Ozone Season Nitrogen Oxides Figures
Source: EPA, 2022
Last updated: 07/2022
- Ozone season NOₓ emissions have declined dramatically under the ARP, NBP, CAIR, and CSAPR programs.1
- States with the highest emitting sources of ozone season NOₓ emissions in 2000 have seen the greatest reductions under the CSAPR NOₓ ozone season programs. Most of these states are in the Ohio River Valley and are upwind of the areas CSAPR was designed to protect. Reductions by sources in these states have resulted in important environmental and human health benefits over a large region.
- These reductions have occurred while electricity generation has remained relatively stable since 2000. These trends are discussed further in Chapter 1.

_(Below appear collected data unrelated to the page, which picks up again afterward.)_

(** * Get_JIRA_comment_data.py: retrieval, normalization and row expansion

    A shallow embedding of the pipeline of [Get_JIRA_comment_data.py]:
    [safe_get], [convert_time], the two pagination loops
    ([fetch_via_library], [fetch_via_api]), [process_issues],
    [format_dataframe] and the summary printed by [main]; then the
    prompts that read the configuration, the export loop of [main] and
    [generate_txt].

    Python values are the values the [json] module produces; Python
    exceptions are results of an error monad; the [while True] loops of the
    fetchers run on fuel, so that non-termination is the absence of any
    sufficient fuel. *)

From Stdlib Require Import String Ascii ZArith NArith Bool Lia List.
From Stdlib Require Import Floats.SpecFloat.
From Stdlib Require Import DecimalString.
Import ListNotations.

Local Open Scope Z_scope.

Set Warnings "-register-all".

(* ================================================================== *)
(** ** Python strings *)

(** A Python [str] is a sequence of Unicode code points; slicing and
    [split] count code points, not bytes. *)
Definition pystr : Type := list N.

(** Source literals are written as Rocq strings holding UTF-8 and decoded
    to code points. *)
Fixpoint utf8_decode (bs : list N) : pystr :=
  match bs with
  | [] => []
  | b :: rest =>
      if (b <? 128)%N then b :: utf8_decode rest
      else if (b <? 224)%N then
        match rest with
        | b1 :: rest1 => ((b - 192) * 64 + (b1 - 128))%N :: utf8_decode rest1
        | _ => []
        end
      else if (b <? 240)%N then
        match rest with
        | b1 :: b2 :: rest2 =>
            ((b - 224) * 4096 + (b1 - 128) * 64 + (b2 - 128))%N
              :: utf8_decode rest2
        | _ => []
        end
      else
        match rest with
        | b1 :: b2 :: b3 :: rest3 =>
            ((b - 240) * 262144 + (b1 - 128) * 4096 + (b2 - 128) * 64
             + (b3 - 128))%N :: utf8_decode rest3
        | _ => []
        end
  end.

Definition u (s : string) : pystr :=
  utf8_decode (map N_of_ascii (list_ascii_of_string s)).

Definition str_eqb (a b : pystr) : bool :=
  if list_eq_dec N.eq_dec a b then true else false.

(** [s.split(sep)] for a one-character separator: never the empty list. *)
Fixpoint split_on (sep : N) (s : pystr) : list pystr :=
  match s with
  | [] => [[]]
  | c :: s' =>
      if (c =? sep)%N then [] :: split_on sep s'
      else match split_on sep s' with
           | h :: t => (c :: h) :: t
           | [] => [[c]]
           end
  end.

(** Python slice [s[lo:hi]] for non-negative bounds, on any sequence. *)
Definition slice {A : Type} (lo hi : nat) (s : list A) : list A :=
  firstn (hi - lo) (skipn lo s).

(* ================================================================== *)
(** ** Python values and exceptions *)

(** The values [json] decoding yields.  A dict is an association list in
    insertion order with distinct keys; lookup takes the first binding. *)
Inductive value : Type :=
| VNone
| VBool (b : bool)
| VInt (n : Z)
| VFloat (f : spec_float)
| VStr (s : pystr)
| VList (l : list value)
| VDict (d : list (pystr * value)).

(** The exceptions that occur.  [SystemExit] is what [sys.exit(code)]
    raises: it is a [BaseException] but not an [Exception]. *)
Inductive exn : Type :=
| AttributeError
| TypeError
| ValueError
| KeyError
| SourceError (msg : pystr)
| SystemExit (code : Z).

Definition is_Exception (e : exn) : bool :=
  match e with
  | SystemExit _ => false
  | _ => true
  end.

(** Result of a computation that may raise. *)
Inductive exc (A : Type) : Type :=
| Ok (a : A)
| Raise (e : exn).
Arguments Ok {A} a.
Arguments Raise {A} e.

Definition bind {A B : Type} (m : exc A) (k : A -> exc B) : exc B :=
  match m with
  | Ok a => k a
  | Raise e => Raise e
  end.

(** [try: m  except: h]: the bare handler catches every exception. *)
Definition try_except {A : Type} (m : exc A) (h : exn -> exc A) : exc A :=
  match m with
  | Ok a => Ok a
  | Raise e => h e
  end.

(** [try: m  except Exception as e: h e]: [SystemExit] passes through. *)
Definition try_except_Exception {A : Type} (m : exc A) (h : exn -> exc A)
  : exc A :=
  match m with
  | Ok a => Ok a
  | Raise e => if is_Exception e then h e else Raise e
  end.

Definition sys_exit {A : Type} (code : Z) : exc A := Raise (SystemExit code).

Notation "x <- m ;; k" := (bind m (fun x => k))
  (at level 61, m at next level, right associativity).
Example trim_both_ends :
  Text.trim (String (ascii_of_nat 9) " [1]  " +:+ String (ascii_of_nat 10) "")
  = "[1]".
Proof. vm_compute. reflexivity. Qed.

Example match_braces_is_greedy :
  Text.match_braces "Sure: {a} and {b} done"= Some "{a} and {b}"
  /\ Text.match_braces "} then {" = None
  /\ Text.match_braces "[1, 2]" = None.
Proof. repeat split; reflexivity. Qed.

Example strip_data_url_header :
  Text.strip_data_url "data:image/png;base64,AAAA" = "AAAA"
  /\ Text.strip_data_url "AAAA" = "AAAA"
  /\ Text.strip_data_url "data:image/;base64,AAAA" = "data:image/;base64,AAAA".
Proof. repeat split; reflexivity. Qed.

Example split_on_commas :
  Text.split "," "Breakfast,Snack,,x" = ["Breakfast"; "Snack"; ""; "x"].
Proof. reflexivity. Qed.

Example like_patterns :
  like "%a_c%" "xxabcxx" = true
  /\ like "%a\_c%" "xxabcxx" = false
  /\ like "%a\_c%" "xxa_cxx" = true
  /\ like "toast" "toast!" = false.
Proof. repeat split; reflexivity. Qed.

(* ===================================================================== *)
(** ** The AI handlers: what comes back from the model's text             *)
(* ===================================================================== *)

(** C1, as the code has it.  Ideation and image extraction answer with the
    value parsed from the model's text, as it is: the handlers add no
    nutrition key and fill nothing in. *)
Theorem ai_handlers_return_the_parsed_value
    (req_body : row) (path image text : string) (v : json)
    (rest : list completion) (w : world) :
  completions w = ModelReturns (Choice (Some text)) :: rest ->
  (truthy (req_body !! "prompt") = true ->
   JSON_parse (Text.trim text) = Some v ->
   (run (inspire_recipes req_body) w).1 = Some (Response 200 (Ideas v)))
  /\ (uploads w !! path = Some image ->
      (exists found, Text.match_braces text = Some found
                     /\ JSON_parse found = Some v) ->
      (run (analyze_recipe_image_upload (Some path)) w).1
      = Some (Response 200 (Extracted v)))
  /\ (req_body !! "image" = Some (JStr image) ->
      truthy (Some (JStr image)) = true ->
      JSON_parse text = Some v ->
      (run (analyze_recipe_image_inline req_body) w).1
      = Some (Response 200 (ExtractedRecipe v))).
Proof.
  intros Hmodel. split; [|split].
  - intros Hprompt Hparse. unfold inspire_recipes.
    rewrite Hprompt. simpl.
    unfold run, try_catch, bind, call_model. rewrite Hmodel. simpl.
    unfold bind, ret. simpl. rewrite Hparse. reflexivity.
  - intros Hfile (found & Hfound & Hparse).
    unfold analyze_recipe_image_upload.
    unfold run, try_catch, bind, readFileSync, call_model.
    rewrite Hfile. simpl. rewrite Hmodel. simpl.
    unfold bind, ret. simpl. rewrite Hfound, Hparse. simpl.
    unfold unlinkSync. simpl. rewrite Hfile. reflexivity.
  - intros Himage Htruthy Hparse. unfold analyze_recipe_image_inline.
    rewrite Himage, Htruthy. simpl.
    unfold run, try_catch, bind, call_model. rewrite Hmodel. simpl.
    unfold bind, ret. simpl. rewrite Hparse. reflexivity.
Qed.

Lemma ai_handlers_return_the_parsed_value_witness :
  (run (inspire_recipes {["prompt" := JStr "breakfast"]}) w_idea).1
  = Some (Response 200 (Ideas (JArr [JObj [("title", JStr "Toast")]]))).
Proof.
  apply (ai_handlers_return_the_parsed_value
           {["prompt" := JStr "breakfast"]} "uploads/7f3a" "JPEG" bare_idea
           (JArr [JObj [("title", JStr "Toast")]]) [] w_idea);
    vm_compute; reflexivity.
Defined.

(** C1 as stated fails: a candidate that comes back from the model without
    [nutrition_info] is returned without it. *)
Lemma nutrition_keys_filled_counterexample :
  ~ (forall (req_body : row) (w : world) (items : list json),
       (run (inspire_recipes req_body) w).1
       = Some (Response 200 (Ideas (JArr items))) ->
       forallb has_all_nutrition_keys items = true).
Proof.
  intros claim.
  specialize (claim {["prompt" := JStr "breakfast"]} w_idea
                [JObj [("title", JStr "Toast")]]).
  assert (H : forallb has_all_nutrition_keys [JObj [("title", JStr "Toast")]]
              = true).
  { apply claim. vm_compute. reflexivity. }
  vm_compute in H. discriminate H.
Qed.

(* ===================================================================== *)
(** ** Prose around the JSON                                              *)
(* ===================================================================== *)









(* ===================================================================== *)
(** ** Favorites                                                          *)
(* ===================================================================== *)

Lemma favorite_recipe_links (req_body : row) (user_id recipe_id : json) (w : world) :
  req_body !! "user_id" = Some user_id ->
  req_body !! "recipe_id" = Some recipe_id ->
  truthy (Some user_id) = true ->
  truthy (Some recipe_id) = true ->
  length (links user_id recipe_id (run (favorite_recipe req_body) w).2)
  = length (links user_id recipe_id w)
    + accepted (run (favorite_recipe req_body) w).1.
Proof.
  intros Hu Hr Tu Tr. unfold favorite_recipe, links.
  rewrite Hu, Hr, Tu, Tr. simpl.
  assert (Hnew : forall n,
    (let r := with_id n (<["user_id" := user_id]> {["recipe_id" := recipe_id]}) in
     Store.eq "user_id" user_id r && Store.eq "recipe_id" recipe_id r) = true).
  { intros n. simpl. unfold with_id.
    rewrite lookup_insert_ne, lookup_singleton_ne by done.
    apply andb_true_intro. split; apply store_eq_spec.
    - rewrite lookup_insert_ne by done. apply lookup_insert_eq.
    - rewrite !lookup_insert_ne by done. apply lookup_singleton_eq. }
  crush_run. rewrite lookup_insert_ne, lookup_singleton_ne by done.
  store_cases w; simpl.
  - rewrite List.filter_app, length_app. simpl.
    specialize (Hnew (next_id w)). simpl in Hnew. rewrite Hnew. reflexivity.
  - lia.
  - rewrite List.filter_app, length_app. simpl.
    specialize (Hnew (next_id w)). simpl in Hnew. rewrite Hnew. reflexivity.
Qed.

- Other programs – such as regional and state NOₓ emission control programs – also contributed significantly to the ozone season NOₓ emission reductions achieved by sources in 2021.
Ozone Season NOₓ Emissions Trends
- ARP: Units in the ARP program emitted 351,000 tons of ozone season NOₓ emissions in 2021. Sources reduced emissions by 1.8 million tons (84 percent) from the 2000 ozone season and 920,000 tons (72 percent) from the 2005 ozone season.
- CSAPR: In 2021, units covered under the CSAPR NOₓ ozone season programs (Group 1, 2, and 3) emitted 242,000 tons, a reduction of 210,000 (46%) since 2015.
- In 2021, the CSAPR NOₓ ozone season program emissions were 19 percent below the regional emission budget of 298,879 tons (24,041 tons for Group 1, and 143,408 tons for Group 2, and 131,430 tons for Group 3).
Ozone Season NOₓ State-by-State Emissions
- Between 2005 and 2021, ozone season NOₓ emissions from the CSAPR sources fell in every state participating in the CSAPR NOₓ ozone season program.
- 20 states had emissions below their CSAPR 2021 allowance budgets, collectively by about 62,000 tons. Three states (Illinois, Missouri, and Pennsylvania) exceeded their 2021 state level budgets by about 5,400 tons total.
Ozone Season NOₓ Emission Rates
- In 2021, the average NOₓ ozone season emission rate fell to 0.07 lb/mmBtu for the CSAPR ozone season program states and 0.07 lb/mmBtu nationally. This represents a 63 and 66 percent reduction, respectively, from 2005 emission rates, with the majority of reductions coming from coal-fired units.
- Emissions have decreased dramatically since 2005, due in large part to greater use of control technology, primarily on coal-fired units, and increased generation at natural gas-fired units, which emit less NOₓ emissions per unit of electricity than coal-fired units.
- CSAPR refers to CSAPR, the CSAPR Update, and the Revised CSAPR Update programs.
Nitrogen oxides (NOₓ) are made up of a group of highly reactive gases that are emitted from power plants and motor vehicles, as well as other sources. NOₓ emissions contribute to the formation of ground-level ozone and fine particle pollution, which cause a variety of adverse human health effects.
The CSAPR NOₓ ozone season program was established to reduce interstate transport of air pollution during the ozone season (May 1 – September 30), the warm summer months when ozone formation is highest, and to help eastern U.S. counties attain the 1997 ozone standard. The CSAPR Update NOₓ ozone season program was similarly established to help eastern U.S. counties attain the 2008 ozone standard. On March 15, 2021, EPA finalized the Revised CSAPR Update to further reduce NOₓ emissions from power plants in 12 states. The rule responded to a September 2019 ruling by the United States Court of Appeals for the D.C. Circuit, Wisconsin v. EPA, which remanded the 2016 CSAPR Update to EPA for failing to fully eliminate significant contribution to nonattainment and interference with maintenance of the 2008 ozone NAAQS from these states by downwind areas’ attainment dates.